Objective lung-function testing is essential for correctly assessing asthma control in children, according to the findings of a study presented at the American College of Allergy, Asthma & Immunology Annual Scientific Meeting in Phoenix.
While lung-function testing is a component of the 2007 National Asthma Education and Prevention Program Expert Panel Report 2 guidelines for assessing asthma control in children, its use is often limited in the primary care setting, according to Edward Hu, MD, from the University of Southern California in Los Angeles.
The researchers performed a retrospective analysis of 453 patients, 5 to 18 years old who were enrolled in a disease-specific management program for their asthma in 2009. The study participants were primarily inner city males (61.1%) and Hispanic (83.2%).
Using the Expert Panel Report 3 guidelines, the researchers first determined whether the patients’ asthma was uncontrolled, poorly controlled, or well controlled without lung-function testing. They then correlated the status of these patients with lung-function testing.
The findings showed that 67% of patients were initially well controlled, and the remainder poorly controlled. One third of the patients were identified as not well controlled through an interview. When lung-function testing was added, the researchers found that the asthma of another 10% of patients was not well controlled.
Patients 5 to 7 years of age were reclassified less often than patients 8 to 11 and 12 to 18 years of age (6.3%, 13.2%, and 9.2%, respectively).
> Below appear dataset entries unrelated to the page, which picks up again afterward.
Lemma still_dispatch_take : frame still dispatch_take.
Proof. unfold dispatch_take. by_cases. Qed.
Lemma still_work_finished : frame still work_finished.
Proof. unfold work_finished, modify. by_cases. Qed.
Lemma still_Signal session reason :
  frame still (SignalSessionFailure_locked session reason) ∧
  frame still (SignalTerminalSessionFailure_locked session reason).
Proof.
  split; (apply frame_bind; [done|]; intros []; [done|]);
    repeat first [apply still_CancelAllWorkLocked | apply frame_ret | apply frame_set_field; done
      | apply frame_bind; [|intros ?]].
Qed.
Lemma still_end_register context : frame still (end_register context).
Proof. unfold end_register, modify. by_cases. Qed.
Lemma still_EnterSessionLost_locked reason : frame still (EnterSessionLost_locked reason).
Proof. unfold EnterSessionLost_locked. by_cases. Qed.
Lemma still_advance_epoch : frame still advance_epoch.
Proof. unfold advance_epoch, modify. by_cases. Qed.
Lemma still_ClearConnectionStateLocked : frame still ClearConnectionStateLocked.
Proof. unfold ClearConnectionStateLocked. solve_frame. Qed.
Lemma still_retire_pair : frame still retire_pair.
Proof. unfold retire_pair. apply frame_bind; [done|]. intros b.
  apply frame_bind; [apply still_ClearConnectionStateLocked|done]. Qed.

Hint Resolve still_dispatch_take still_work_finished still_end_register
  still_EnterSessionLost_locked still_advance_epoch still_retire_pair : frame.

Lemma still_CommitSourceTerminalLocked id source frm :
  frame still (CommitSourceTerminalLocked id source frm).
Proof.
  intros s. unfold CommitSourceTerminalLocked. destruct (source_terminal frm) as [[named m]|]; [|done].
  case_match; [done|]. destruct (message_digest m) as [digest|]; [|done]. case_match; [done|].
  pose proof (still_QueueWorkLocked frm s) as Hq. by destruct (QueueWorkLocked frm s) as [[] s1].
Qed.
Lemma simulates_then x y event books' :
  act event (books (impl x)) books' → caused x y event →
  flying (books (impl y)) ⊆ flying books' → kept (books (impl y)) = kept books' → simulates x y.
Proof.
  intros Ha Hc Hf Hk. exists [event; Land (flying books' ∖ flying (books (impl y)))].
  split; [|by repeat constructor]. econstructor; [exact Ha|]. econstructor; [|constructor].
  destruct books' as [f k], (books (impl y)) as [f' k']. simpl in *. subst k'.
  assert (f' = f ∖ (f ∖ f')) as Hf' by (apply set_eq; intros id; destruct (decide (id ∈ f')); set_solver).
  rewrite Hf' at 2. constructor. set_solver.
Qed.

Lemma simulates_releases x y :
  work_tokens_ (impl y) ⊆ work_tokens_ (impl x) → replay_ (impl y) = replay_ (impl x) →
  simulates x y.
Proof.
  intros Ht Hr. apply (simulates_then x y (Land ∅) (books (impl x))); [|constructor| |].
  - unfold books. replace (mkBooks _ _) with
      (mkBooks (dom (work_tokens_ (impl x)) ∖ ∅) (promise_of <$> replay_ (impl x))) at 2
      by (f_equal; set_solver). constructor. set_solver.
  - simpl. by apply subseteq_dom.
  - simpl. by rewrite Hr.
Qed.

Lemma simulates_section {A} (m : C A) p s n :
  releases m → simulates (mkSystem p s n) (mkSystem p (m s).2 n).
Proof. intros Hm. apply simulates_releases; apply Hm. Qed.

Lemma replay_entry_promise job frame unary operation digest bytes :
  replay_entry job frame = Some (unary, operation, digest) →
  promise_of (ReplayEntry.make (DispatchJob.kind job) (DispatchJob.fingerprint job)
    unary operation digest bytes) =
  mkPromise (DispatchJob.kind job) (DispatchJob.fingerprint job) frame digest.
Proof.
  unfold replay_entry, promise_of. destruct (DispatchJob.kind job), frame; try done;
    intros (d & _ & Hd)%bind_Some; by injection Hd as <- <- <-.
Qed.

Lemma simulates_commit job frame p s n :
  Bounded s → simulates (mkSystem p s n) (mkSystem p (CommitTerminalFrame job frame s).2 n).
Proof.
  intros Hs. destruct (decide ((CommitTerminalFrame job frame s).1 = kCommitted)) as [Hc|Hc].
  - destruct (CommitTerminalFrame_state s job frame Hs Hc)
      as (entry & digest & unary & operation & He & Hentry & Hnew & Hrep & Htok & _).
    destruct (replay_entry_message job frame _ _ _ He) as (message & Hm & Hd).
    pose proof (replay_entry_promise job frame unary operation digest
      (ReplayEntry.accounted_bytes entry) He) as Hp.
    eapply simulates_then; [|by eapply (CauseRetain job frame digest)| |].
    + apply ActRetain; [cbn [impl]; by rewrite lookup_fmap, Hnew|]. by exists message.
    + simpl. rewrite Htok. apply subseteq_dom. unfold convert_reservation.
      case_match; [apply delete_subseteq|done].
    + simpl. rewrite Hrep, fmap_insert. f_equal. by subst entry.
  - apply simulates_releases; simpl;
      by destruct (CommitTerminalFrame_other s job frame Hc) as [->| ->].
Qed.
The influence of being female and having severe baseline status on asthma control reclassification was significant for children 12 to 18 years (p<0.05).
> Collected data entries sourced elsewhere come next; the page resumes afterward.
(* ===== verification/Callbacks.v ===== *)
(** * The order of application callbacks in a specification transition

    [effects_] records every callback the client makes.  This file says which ones
    [ApplyInstanceSpec] makes and in which order, for every answer of the
    application: what was started is stopped, once, in reverse order, and what was
    applied is cleared. *)

From S2P Require Import Prelude Text Digest Messages Clock Config State Queue Bounds.
From S2P Require Import Stream StreamFacts Sample Spec SpecFacts Session SessionFacts.

(** ** Traces *)

Definition called (e : Effect) : option Call :=
  match e with EffectCall c => Some c | _ => None end.

(** The callbacks made so far. *)
Definition calls (s : Impl) : list Call := omap called (effects_ s).

(** From a state with [I], [m] makes the calls [t] and ends with [Q]. *)
Definition traced {A} (I : Impl → Prop) (m : C A) (Q : A → list Call → Impl → Prop) : Prop :=
  ∀ s, I s → ∃ t, calls (m s).2 = calls s ++ t ∧ Q (m s).1 t (m s).2.

Lemma traced_ret {A} (I : Impl → Prop) (a : A) (Q : A → list Call → Impl → Prop) :
  (∀ s, I s → Q a [] s) → traced I (mret a) Q.
Proof. intros HQ s Hs. exists []. split; [by rewrite app_nil_r|by apply HQ]. Qed.

Lemma traced_bind {A B} (I : Impl → Prop) (m : C A) (k : A → C B)
    (R : A → list Call → Impl → Prop) (Q : B → list Call → Impl → Prop) :
  traced I m R → (∀ a t, traced (R a t) (k a) (λ b t', Q b (t ++ t'))) → traced I (m ≫= k) Q.
Proof.
  intros Hm Hk s Hs. destruct (Hm s Hs) as (t & Ht & HR). unfold mbind, M_bind.
  destruct (m s) as [a s1]. destruct (Hk a t s1 HR) as (t' & Ht' & HQ).
  exists (t ++ t'). split; [|done]. simpl in *. by rewrite Ht', Ht, (assoc_L (++)).
Qed.

Lemma traced_weaken {A} (I I' : Impl → Prop) (m : C A) (Q Q' : A → list Call → Impl → Prop) :
  traced I m Q → (∀ s, I' s → I s) → (∀ a t s, Q a t s → Q' a t s) → traced I' m Q'.
Proof. intros Hm HI HQ s Hs. destruct (Hm s (HI s Hs)) as (t & Ht & Hq). eauto. Qed.

Lemma traced_silent {A} (I : Impl → Prop) (m : C A) :
  frame calls m → keeps I m → traced I m (λ _ t s, t = [] ∧ I s).
Proof.
  intros Hc Hk s Hs. exists []. rewrite app_nil_r. split; [apply Hc|]. split; [done|by apply Hk].
Qed.

(** A computation that does nothing else, then the rest. *)
Lemma traced_then {A B} (I : Impl → Prop) (m : C A) (k : A → C B) (t : list Call)
    (Q : B → list Call → Impl → Prop) :
  traced I m (λ _ t' s, t' = t ∧ I s) → (∀ a, traced I (k a) (λ b t', Q b (t ++ t'))) →
  traced I (m ≫= k) Q.
Proof.
  intros Hm Hk. eapply traced_bind; [exact Hm|]. intros a t'.
  intros s [-> Hs]. by apply Hk.
Qed.

Lemma traced_pass {A B} (I : Impl → Prop) (a : A) (k : A → C B)
    (Q : B → list Call → Impl → Prop) : traced I (k a) Q → traced I (mret a ≫= k) Q.
Proof. intros Hk. exact Hk. Qed.

(** A computation that keeps [I] and makes calls with [φ]. *)
Lemma traced_seq {A B} (I : Impl → Prop) (m : C A) (k : A → C B) (φ : A → list Call → Prop)
    (Q : B → list Call → Impl → Prop) :
  traced I m (λ a t s, I s ∧ φ a t) →
  (∀ a t, φ a t → traced I (k a) (λ b t', Q b (t ++ t'))) → traced I (m ≫= k) Q.
Proof.
  intros Hm Hk. eapply traced_bind; [exact Hm|]. intros a t s [Hs Ht]. by apply Hk.
Qed.

(** ** The calls of each operation *)

Definition bound_in (config : ClientConfig) (flag : CapabilityCallbacks → bool) (binding : nat)
    (c : Call) : list Call :=
  if from_option (λ b, flag (callbacks b)) false (capabilities config !! binding) then [c] else [].

Definition stop_call (config : ClientConfig) (binding : nat) : list Call :=
  bound_in config cb_stop binding (CallStop binding).
Definition ready_call (config : ClientConfig) (binding : nat) : list Call :=
  bound_in config cb_ready binding (CallReady binding).
Definition start_call (config : ClientConfig) (spec : AdapterInstanceSpec.t)
    (grant : nat * EnabledCapability.t) : list Call :=
  bound_in config cb_start grant.1 (CallStart grant.1 spec grant.2).
Definition closed_call (config : ClientConfig) (reason : string) (source : SourceState.t)
    : list Call :=
  bound_in config cb_source_closed (SourceState.binding_index source)
    (CallSourceClosed (SourceState.binding_index source) (SourceState.request source)
       (source_closed_error reason)).
Definition clear_call (cbs : ClientCallbacks) : list Call :=
  if cb_clear_instance_spec cbs then [CallClearInstanceSpec] else [].
Definition apply_call (cbs : ClientCallbacks) (spec : AdapterInstanceSpec.t) : list Call :=
  if cb_apply_instance_spec cbs then [CallApplyInstanceSpec spec] else [].

(** The bindings a table of active capabilities names, in the order of its keys. *)
Definition active_bindings (active : gmap string ActiveCapability.t) : list nat :=
  map (λ entry, ActiveCapability.binding_index entry.2) (entries active).

(** What deactivation calls. *)
Definition deactivation_calls (s : Impl) (reason : string) : list Call :=
  (reverse (active_bindings (active_capabilities_ s)) ≫= stop_call (config_ s)) ++
  (if spec_revision_ s =? 0 then [] else clear_call (callbacks_ s)) ++
  (map snd (entries (source_streams_ s)) ≫= closed_call (config_ s) reason).

Section traces.
Context `{Protobuf} `{Environment} `{!Sequential}.

Section fixed.
Context {F : Type} (f : Impl → F) (Hf : ∀ e s, f (s <| effects_ := effects_ s ++ [e] |>) = f s).
Context (v : F) (config : ClientConfig) (cbs : ClientCallbacks).
Context (Hconfig : ∀ s, f s = v → config_ s = config) (Hcbs : ∀ s, f s = v → callbacks_ s = cbs).

Definition fixed (s : Impl) : Prop := f s = v.

Lemma traced_config {B} (k : ClientConfig → C B) Q :
  traced fixed (k config) Q → traced fixed (gets config_ ≫= k) Q.
Proof.
  intros Hk s Hs. unfold mbind, M_bind, gets. rewrite (Hconfig s Hs). by apply Hk.
Qed.

Lemma traced_flag {B} (flag : ClientCallbacks → bool) (k : bool → C B) Q :
  traced fixed (k (flag cbs)) Q → traced fixed (gets (λ s, flag (callbacks_ s)) ≫= k) Q.
Proof.
  intros Hk s Hs. unfold mbind, M_bind, gets. rewrite (Hcbs s Hs). by apply Hk.
Qed.

Lemma traced_call c : traced fixed (call c) (λ _ t s, t = [c] ∧ fixed s).
Proof.
  intros s Hs. exists [c]. unfold call, mbind, M_bind. simpl. rewrite seq_invoke. split_and!; [|done|].
  - unfold calls. simpl. by rewrite omap_app.
  - unfold fixed. by rewrite Hf.
Qed.

Lemma traced_Log level message : traced fixed (Log level message) (λ _ t s, t = [] ∧ fixed s).
Proof.
  apply traced_silent.
  - apply frame_bind; [done|]. intros b. apply frame_when, frame_modify. intros s.
    unfold calls. simpl. by rewrite omap_app, app_nil_r.
  - intros s Hs. unfold fixed. by rewrite (seq_Log f Hf).
Qed.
In an interview with Medscape Medical News, Hu said he became interested in exploring lung-function testing after noticing that some patients would always say that they were doing well, were not missing any school, and that their asthma was not impairing them in any way. When lung-function testing was done on these patients, he found that their FEV1 was in fact decreased. When given albuterol, these patients’ FEV1 would increase appropriately, demonstrating to Hu that their asthma actually was not well controlled.
Hu added that lung function testing might not be done in the primary care setting as much as it should because it is more time-consuming and expensive, and requires the knowledge of how to use spirometry to assess lung function.